(** ** Configuration: the three flows *)

(** llama.cpp's [configure] probes the URL the user typed, trimmed, with
    one 3-token completion request.  On a 2xx answer it resolves and stores
    that URL with an empty model name and a context window of 32768; on any
    other answer it rejects with the status text and stores nothing. *)
Theorem llamacpp_configure_probe (nick : string) (w : World) (st : State)
    (input : string) (response : Response) :
  showInputBox w (baseUrl_prompt LlamaCppAdapter (store st !! nick)) = Some input ->
  http w (wire st) (llamacpp_probe (trim input)) = Ok response ->
  wire (final (LlamaCpp.configure nick) w st) = wire st ++ [llamacpp_probe (trim input)] /\
  (ok response = true ->
   result (LlamaCpp.configure nick) w st = Ok tt /\
   store (final (LlamaCpp.configure nick) w st) =
     <[nick := {| nickname := nick;
                  cfg_providerId := "llama.cpp-completion";
                  model := Some (JStr "");
                  contextWindow := 32768;
                  baseUrl := trim input;
                  apiKey := None |}]> (store st)) /\
  (ok response = false ->
   result (LlamaCpp.configure nick) w st =
     Throw (new_Error ("Connection test failed: " +:+ statusText response)) /\
   store (final (LlamaCpp.configure nick) w st) = store st).
Proof.
  intros Hurl Hhttp.
  unfold LlamaCpp.configure, window_showInputBox, progress_report. run.
  unfold baseUrl_prompt in Hurl.
  destruct (store st !! nick); cbn in Hurl |- *; rewrite Hurl; cbn;
    match goal with
    | |- context [http w (wire st) ?r] => change r with (llamacpp_probe (trim input))
    end;
    rewrite Hhttp; cbn;
    (split; [destruct (ok response); reflexivity|]);
    split; intros ->; cbn; split; reflexivity.
Qed.
(** * Shop resolvers: a shallow embedding of [server/src/schemas/resolvers.ts]

    The GraphQL resolvers of the shop are embedded as state-passing
    functions over the three Mongoose collections they touch and over the
    Stripe account they talk to.

    Conventions of the embedding.
    - JavaScript numbers that hold integers ([stock], [quantity], [rating],
      timestamps) are [Z]. Their sums and differences are those of [Z] on
      the safe integers, up to 2^53 - 1 in magnitude ([safe_integer]); the
      statements that give the value of a sum or a difference assume that
      range. Prices are binary64 floats ([PrimFloat.float]).
    - The object literal that [checkout] uses as a map is a finite map; the
      two agree on the keys that name no property of [Object.prototype]
      ([plain_key]).
    - An [async] resolver that throws is an [Outcome] [Thrown]; the
      collections keep whatever was saved before the throw.
    - A collection is the list of its documents in natural order;
      [findById] returns the first document with the identifier.
    - Identifiers are the canonical strings of their ObjectIds, so that
      [item.product.toString() === productId] is equality of strings; the
      cast of a string to an ObjectId is not modelled.
    - The Mongoose schemas ([models/index.js]) are not part of the sources
      read here: documents carry the fields the resolvers and the GraphQL
      types use, and [save] accepts every document.
    - [new Date()] and the identifier minted for a created document are
      arguments of the resolver that needs them; the identifiers of
      subdocuments (reviews, basket lines, orders) are left out.
    - Of [Query], [me], [categoryByName] and [checkout] are embedded; of
      [Mutation], all but [addUser]. [login] takes the password check of the
      model and the token signer as parameters. *)

From Stdlib Require Import ZArith Lia.
From Stdlib Require Import PrimFloat FloatOps SpecFloat Uint63.
From stdpp Require Import gmap strings list pretty.

Open Scope string_scope.
Open Scope list_scope.
Open Scope Z_scope.

(** ** Documents *)

Module Review.
Record t := mk {
  username : string;
  review : string;
  rating : Z;
  dateCreated : Z
}.
End Review.

Module Product.
Record t := mk {
  _id : string;
  name : string;
  description : string;
  imageUrl : string;
  price : float;
  stock : Z;
  reviews : list Review.t;
  onSale : bool;
  salePrice : option float
}.

Definition with_stock (n : Z) (p : t) : t :=
  mk (_id p) (name p) (description p) (imageUrl p) (price p) n
     (reviews p) (onSale p) (salePrice p).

◆ Work task ◆
Repeat the listing in full, keeping every line exactly as it is.

◆ Task result ◆
(** ** Configuration: the three flows *)

(** llama.cpp's [configure] probes the URL the user typed, trimmed, with
    one 3-token completion request.  On a 2xx answer it resolves and stores
    that URL with an empty model name and a context window of 32768; on any
    other answer it rejects with the status text and stores nothing. *)
Theorem llamacpp_configure_probe (nick : string) (w : World) (st : State)
    (input : string) (response : Response) :
  showInputBox w (baseUrl_prompt LlamaCppAdapter (store st !! nick)) = Some input ->
  http w (wire st) (llamacpp_probe (trim input)) = Ok response ->
  wire (final (LlamaCpp.configure nick) w st) = wire st ++ [llamacpp_probe (trim input)] /\
  (ok response = true ->
   result (LlamaCpp.configure nick) w st = Ok tt /\
   store (final (LlamaCpp.configure nick) w st) =
     <[nick := {| nickname := nick;
                  cfg_providerId := "llama.cpp-completion";
                  model := Some (JStr "");
                  contextWindow := 32768;
                  baseUrl := trim input;
                  apiKey := None |}]> (store st)) /\
  (ok response = false ->
   result (LlamaCpp.configure nick) w st =
     Throw (new_Error ("Connection test failed: " +:+ statusText response)) /\
   store (final (LlamaCpp.configure nick) w st) = store st).
Proof.
  intros Hurl Hhttp.
  unfold LlamaCpp.configure, window_showInputBox, progress_report. run.
  unfold baseUrl_prompt in Hurl.
  destruct (store st !! nick); cbn in Hurl |- *; rewrite Hurl; cbn;
    match goal with
    | |- context [http w (wire st) ?r] => change r with (llamacpp_probe (trim input))
    end;
    rewrite Hhttp; cbn;
    (split; [destruct (ok response); reflexivity|]);
    split; intros ->; cbn; split; reflexivity.
Qed.
(** * Shop resolvers: a shallow embedding of [server/src/schemas/resolvers.ts]

    The GraphQL resolvers of the shop are embedded as state-passing
    functions over the three Mongoose collections they touch and over the
    Stripe account they talk to.

    Conventions of the embedding.
    - JavaScript numbers that hold integers ([stock], [quantity], [rating],
      timestamps) are [Z]. Their sums and differences are those of [Z] on
      the safe integers, up to 2^53 - 1 in magnitude ([safe_integer]); the
      statements that give the value of a sum or a difference assume that
      range. Prices are binary64 floats ([PrimFloat.float]).
    - The object literal that [checkout] uses as a map is a finite map; the
      two agree on the keys that name no property of [Object.prototype]
      ([plain_key]).
    - An [async] resolver that throws is an [Outcome] [Thrown]; the
      collections keep whatever was saved before the throw.
    - A collection is the list of its documents in natural order;
      [findById] returns the first document with the identifier.
    - Identifiers are the canonical strings of their ObjectIds, so that
      [item.product.toString() === productId] is equality of strings; the
      cast of a string to an ObjectId is not modelled.
    - The Mongoose schemas ([models/index.js]) are not part of the sources
      read here: documents carry the fields the resolvers and the GraphQL
      types use, and [save] accepts every document.
    - [new Date()] and the identifier minted for a created document are
      arguments of the resolver that needs them; the identifiers of
      subdocuments (reviews, basket lines, orders) are left out.
    - Of [Query], [me], [categoryByName] and [checkout] are embedded; of
      [Mutation], all but [addUser]. [login] takes the password check of the
      model and the token signer as parameters. *)

From Stdlib Require Import ZArith Lia.
From Stdlib Require Import PrimFloat FloatOps SpecFloat Uint63.
From stdpp Require Import gmap strings list pretty.

Open Scope string_scope.
Open Scope list_scope.
Open Scope Z_scope.

(** ** Documents *)

Module Review.
Record t := mk {
  username : string;
  review : string;
  rating : Z;
  dateCreated : Z
}.
End Review.

Module Product.
Record t := mk {
  _id : string;
  name : string;
  description : string;
  imageUrl : string;
  price : float;
  stock : Z;
  reviews : list Review.t;
  onSale : bool;
  salePrice : option float
}.

Definition with_stock (n : Z) (p : t) : t :=
  mk (_id p) (name p) (description p) (imageUrl p) (price p) n
     (reviews p) (onSale p) (salePrice p).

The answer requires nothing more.